Physicians who are currently practicing find that Bill 20 falls short in addressing individual complexities, according to Joshua Chin, the Students’ Society of McGill University (SSMU) MSS representative.
“What if the physician happens to be pregnant or has young children?” he said. “[They’ll] have to keep up with this patient quota [….] There’re still a lot of unknowns. The bill needs to be properly studied.”
Warsi explained that he felt that consultation of the medical schools in Quebec came in too late.
“One of the first times there was really proper consultation was two weeks ago, [when] the deans [of all four medical schools in Quebec] actually had a chance to speak at the National Assembly,” Warsi said. “This discussion should have been taking place a year, or two years, or three years before the bill was even put into motion.”

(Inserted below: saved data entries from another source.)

(** ** Deposit rows *)

(** Rows replaced without crossing the credit. *)
Lemma update_deposits_moves (f : DepositRecord -> DepositRecord) s :
  (schema_ok s -> schema_ok (set_rows (map f (st_deposits s)) s)) ->
  (forall d, d ∈ st_deposits s -> same_deposit (f d) d /\ past_credit (d_Status (f d)) = past_credit (d_Status d) /\
     d_CreditedAt (f d) = d_CreditedAt d) ->
  moves s (set_rows (map f (st_deposits s)) s).
Proof.
  intros Hk Hf [H1 H2 H3 H4 H5].
  assert (st_deposits (set_rows (map f (st_deposits s)) s) = map f (st_deposits s)) as ED by (by destruct s).
  assert (st_outbox (set_rows (map f (st_deposits s)) s) = st_outbox s) as EO by (by destruct s).
  assert (forall y, y ∈ map f (st_deposits s) -> exists d, d ∈ st_deposits s /\ y = f d) as Hin.
  { intros y (d & -> & Hd)%list_elem_of_fmap. eauto. }
  split; [|split; [by apply Hk|..]]; rewrite ?ED, ?EO.
  - split; rewrite ?ED, ?EO; [|eauto]. intros d Hd. destruct (Hf d Hd) as (Hs & Hp & Hc).
    exists (f d). split; [apply list_elem_of_fmap; eauto|]. split; [done|].
    unfold was_credited. by rewrite Hp, Hc.
  - intros y (d & Hd & ->)%Hin. destruct (Hf d Hd) as (Hs & Hp & Hc). rewrite Hp, Hc. auto.
  - intros y (d & Hd & ->)%Hin Hw. destruct (Hf d Hd) as (Hs & Hp & Hc). unfold was_credited in Hw. rewrite Hp in Hw.
    destruct (H3 d Hd Hw) as (ev & Hev & He). exists ev. split; [done|]. by eapply event_of_same.
  - intros y y' (d & Hd & ->)%Hin (d' & Hd' & ->)%Hin Hw Hw' Hk'. f_equal.
    destruct (Hf d Hd) as (Hs & Hp & Hc), (Hf d' Hd') as (Hs' & Hp' & Hc').
    unfold was_credited in Hw, Hw'. rewrite Hp in Hw. rewrite Hp' in Hw'. apply H4; try done.
    rewrite <-(proj1 (same_deposit_event _ _ 0 Hs)), <-(proj1 (same_deposit_event _ _ 0 Hs')). done.
  - intros ev Hev Hc. destruct (H5 ev Hev Hc) as (d & Hd & Hw & He). destruct (Hf d Hd) as (Hs & Hp & Hct).
    exists (f d). split_and!; [apply list_elem_of_fmap; eauto | unfold was_credited; by rewrite Hp |].
    by eapply event_of_same.
Qed.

Chin added that the Quebec government is rushing the legislation process.
“The message we’ve been getting from the government is that it will be rushed through,” he said. “The minister wants this bill to be implemented by early this summer.”
Members of the MSS will head to Quebec City on March 30 along with the representation from other three medical schools in Quebec: Université Laval, Université de Montréal, and Université de Sherbrooke. A joint press conference will be held by the four delegations that day.
Medicine Senator David Benrimoh expressed that he was happy with the GA strike vote.
“I’m very proud that [the MSS] decided to take this stand,” he said. “I’m very proud that we decided to stand up against something that we believe is socially unjust and contributes to negative changes that will hurt the patients we care for.”